A mass meeting of construction workers in Sydney voted for a rank-and-file motion to stay out for another week but the BTG officials tallied votes from across the state and declared a dubious majority of 63 per cent for a return to work.
Challenge
The belief that a better accident pay outcome could have been won if workers stayed out for longer was borne out the next day. While Sheehy granted the BTG’s claim for accident pay loading, he limited it to six months, a blow to seriously injured workers.
Immediately, a large group of builders took legal action in the Supreme Court to block the decision. They lost their challenge in October but that was enough to prevent accident pay coming into effect until December.
While Jack Mundey was head and shoulders above almost all union leaders in Australia, he was still trapped within his role as a union official and had not encouraged independent rank-and-file organisation inside the BWIU as a counter to Clancy’s machinations.

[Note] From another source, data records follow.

Lemma load_all_tables_trace cfg pd (env : EnhancedDataLoader.Env) :
  (EnhancedDataLoader.load_all_tables cfg pd env).2 = []
  \/ (EnhancedDataLoader.load_all_tables cfg pd env).2 =
       (EnhancedDataLoader.load_tables cfg pd env EnhancedDataLoader.loading_order
          EnhancedDataLoader.initial_loading_stats).2.
Proof.
  unfold EnhancedDataLoader.load_all_tables.
  destruct (negb (EnhancedDataLoader.database_valid env)); [by left|]. right.
  destruct (EnhancedDataLoader.load_tables _ _ _ _ _) as [ls tr].
  destruct (EnhancedDataLoader.validate_referential_integrity _ _).
  by destruct (EnhancedDataLoader.report_write env).
Qed.

Lemma load_all_data_trace envs :
  (SimpleEnhancedLoader.load_all_data envs).2 =
    (SimpleEnhancedLoader.load_loop envs SimpleEnhancedLoader.loading_functions
       SimpleEnhancedLoader.initial_stats).2 /\
  ((exists e, (SimpleEnhancedLoader.load_loop envs SimpleEnhancedLoader.loading_functions
                 SimpleEnhancedLoader.initial_stats).1 = Raised e) ->
   exists e, (SimpleEnhancedLoader.load_all_data envs).1 = Raised e).
Proof.
  unfold SimpleEnhancedLoader.load_all_data.
  destruct (SimpleEnhancedLoader.load_loop _ _ _) as [[st | e] tr]; simpl.
  - split; [reflexivity|]. intros [e H]. discriminate.
  - split; [reflexivity | eauto].
Qed.
(** The classes of the texts that the code puts in its indicator list. *)
Definition is_eye_text (t : string) : bool :=
  match indicator_of_text t with
  | Some i => is_eye_indicator i
  | None => false
  end.

Definition is_mouth_text (t : string) : bool :=
  match indicator_of_text t with
  | Some i => is_mouth_indicator i
  | None => false
  end.

End Spec.

(* ================================================================== *)
(** * Classes of binary64 values

  The comparisons of the scorer are read through the specification
  floats of the library ([Prim2SF]). *)

Module Binary64.

Definition not_nan (x : spec_float) : Prop := x <> S754_nan.

(** Zero of either sign, a positive finite value or plus infinity:
    the values [x] with [0 <= x]. *)
Definition sf_nonneg (x : spec_float) : Prop :=
  match x with
  | S754_zero _ => True
  | S754_infinity s => s = false
  | S754_nan => False
  | S754_finite s _ _ => s = false
  end.

(** [x] is a number that is not negative, as Python's [0 <= x] tests it. *)
Definition nonneg (x : float) : Prop := (0 <=? x)%float = true.

End Binary64.
Import Binary64.

(* ================================================================== *)
(** * The other controls of the window *)

Module Controls.
Import Frame Session.
Local Open Scope Z_scope.

Definition is_image (ft : option file_kind) : bool :=
  match ft with Some Image => true | _ => false end.

Definition toggle_play_pause : M unit :=
  playing <- gets is_playing ;;
  if playing then pause_video else play_video.

Definition toggle_camera (opened : bool) : M unit :=
  active <- gets camera_active ;;
  if active then stop_camera else start_camera opened.

Definition clear_file : M unit :=
  stop_video ;;
  stop_camera ;;
  modify (set_file_type None) ;;
  reset_results.

Definition on_closing : M unit :=
  stop_video ;;
  stop_camera.

(** [_analyze_image_thread]; [readable] tells whether [cv2.imread] gives
    an image this time, [f] is what the detector makes of it. A failure
    ends in an error box. *)
Definition _analyze_image_thread {P : Platform} (readable : bool) (f : frame)
  : M unit :=
  if negb readable then emit ShowError
  else
    let '(score, status, indicators, left_ear, right_ear, mar) :=
      analyze_frame f in
    emit (After 0 DisplayImage) ;;
    emit (After 0 (UpdateResults status score left_ear right_ear mar indicators)).

Definition analyze_image {P : Platform} (readable : bool) (f : frame)
  : M unit :=
  ft <- gets file_type ;;
  if is_image ft then _analyze_image_thread readable f else ret tt.

(** The colour that [update_results] gives the status line. *)
Definition panel_color (status : string) : string :=
  (if String.eqb status "Alert" then "#00FF00"
   else if String.eqb status "Mildly Tired" then "#FFFF00"
   else if String.eqb status "Slightly Drowsy" then "#FFA500"
   else if String.eqb status "Drowsy" then "#FF6400"
   else "#FF0000")%string.

(** The colour (blue, green, red) that [draw_status_on_frame] writes the
    status in. *)
Definition overlay_color (status : string) : Z * Z * Z :=
  if String.eqb status "Alert" then (0, 255, 0)
  else if String.eqb status "Mildly Tired" then (0, 255, 255)
  else if String.eqb status "Slightly Drowsy" then (0, 200, 255)
  else if String.eqb status "Drowsy" then (0, 100, 255)
  else (0, 0, 255).

(** Whether [update_results] writes its high-drowsiness text into the
    alert label ([true]) or clears the label ([false]). *)
Definition high_drowsiness (score : Z) : bool := (score >=? 70)%Z.

(** ** Observations on counters and runs *)

Definition counters_ordered (s : gui) : Prop :=
  0 <= drowsy_frames s
  /\ drowsy_frames s <= drowsy_detections s
  /\ drowsy_detections s <= current_frame_num s.
Lemma word_after_cust_has_cust (words : list string) (found : string) :
  word_after_cust words = Some found -> exists word, In word words /\ is_cust word = true.
Proof.
  induction words as [|word rest IH]; [discriminate|].
  cbn [word_after_cust]. fold (is_cust word). destruct (is_cust word) eqn:E.
  - intros _. exists word. split; [now left|exact E].
  - simpl. intros H. destruct (IH H) as [w [Hw Hc]]. exists w. split; [now right|exact Hc].
Qed.

(** The test on the whole content never hides a token that contains "cust". *)
Lemma guard_redundant (text : string) :
  (contains text "customer id" || contains text "cust")%bool = false ->
  word_after_cust (split_ws text) = None.
Proof.
  intros H. apply orb_false_iff in H as [_ H].
  destruct (word_after_cust (split_ws text)) as [found|] eqn:E; [|reflexivity].
  destruct (word_after_cust_has_cust _ _ E) as [w [Hw Hc]].
  apply split_ws_occurs in Hw. unfold is_cust in Hc.
  rewrite (contains_occurs text w "cust" Hw Hc) in H. discriminate.
Qed.

Lemma extract_cons (msg : message) (rest : list message) :
  _extract_customer_id (msg :: rest)
  = match word_after_cust (tokens msg) with
    | Some found => found
    | None => _extract_customer_id rest
    end.
Proof.
  cbn [_extract_customer_id]. unfold tokens.
  destruct (content msg) as [[text|r]|]; try reflexivity.
  destruct (_ || _)%bool eqn:E; [reflexivity|].
  now rewrite (guard_redundant _ E).
Qed.

Lemma extract_default (messages : list message) :
  Forall (fun msg => no_cust_pair (tokens msg)) messages ->
  _extract_customer_id messages = "CUST001".
Proof.
  induction 1 as [|msg rest H _ IH]; [reflexivity|].
  now rewrite extract_cons, (word_after_cust_none _ H).
Qed.

Lemma extract_found (before after : list message) (msg : message) (found : string) :
  Forall (fun m => no_cust_pair (tokens m)) before ->
  follows_first_cust (tokens msg) found ->
  _extract_customer_id (before ++ msg :: after) = found.
Proof.
  intros Hb Hm. induction Hb as [|m rest H _ IH].
  - cbn [app]. now rewrite extract_cons, (word_after_cust_first _ _ Hm).
  - cbn [app]. now rewrite extract_cons, (word_after_cust_none _ H).
Qed.


Lemma Forall_forallb {A} (P : A -> Prop) (p : A -> bool) (l : list A) :
  (forall x, p x = true -> P x) -> forallb p l = true -> Forall P l.
Proof.
  intros Hp H. apply List.Forall_forall. intros x Hx.
  apply Hp. rewrite forallb_forall in H. now apply H.
Qed.

Lemma droppedb_ok (line : string) : droppedb line = true -> dropped line.
Proof.
  unfold droppedb, dropped. rewrite !orb_true_iff, String.eqb_eq. tauto.
Qed.

Lemma tidyb_ok (line : string) : tidyb line = true -> tidy line.
Proof.
  unfold tidyb, tidy.
  rewrite !andb_true_iff, !negb_true_iff, String.eqb_eq, String.eqb_neq. tauto.
Qed.

Lemma unbracketedb_ok (line : string) : unbracketedb line = true -> unbracketed line.
Proof.
  unfold unbracketedb, unbracketed. rewrite !andb_true_iff, !negb_true_iff. tauto.
Qed.

Lemma response_line_iff (line : string) :
  is_response_line line = true <->
  strip line <> "" /\ startswith line "[" = false /\ startswith line "##" = false.
Proof.
  unfold is_response_line. rewrite !andb_true_iff, !negb_true_iff, String.eqb_neq.
  tauto.
Qed.

Lemma dropped_not_kept (line : string) :
  dropped line -> is_log_line line = true \/ is_response_line line = false.
Proof.
  intros [H | H]; [now left|right].
  destruct (is_response_line line) eqn:E; [|reflexivity].
  apply response_line_iff in E as [E1 [E2 E3]].
  destruct H as [H | [H | H]]; congruence.
Qed.

Lemma clean_lines_nil (lines : list string) :
  Forall dropped lines -> clean_lines lines = [].
Proof.
  induction 1 as [|line rest H _ IH]; [reflexivity|].
  cbn [clean_lines]. destruct (dropped_not_kept _ H) as [-> | E]; [exact IH|].
  destruct (is_log_line line); [exact IH|]. now rewrite E.
Qed.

Despite the setbacks, the accident pay strike was a defeat for the employers—and their media mouthpieces knew it. The Financial Review moaned, “The revolutionary character of the NSW building workers’ claim is what accounts for the strength of employer opposition, and, of course, for the enthusiastic support of other unions.”
While the Sydney Morning Herald wrote, “A breakthrough by the unions in obtaining their demands of full pay for building workers off duty through injury could open the flood-gates to other industries.”
Their fears were justified, with accident pay becoming available for all NSW workers and then those in the rest of Australia.
If workers today want decent health and safety the lesson is clear: they need to fight for it.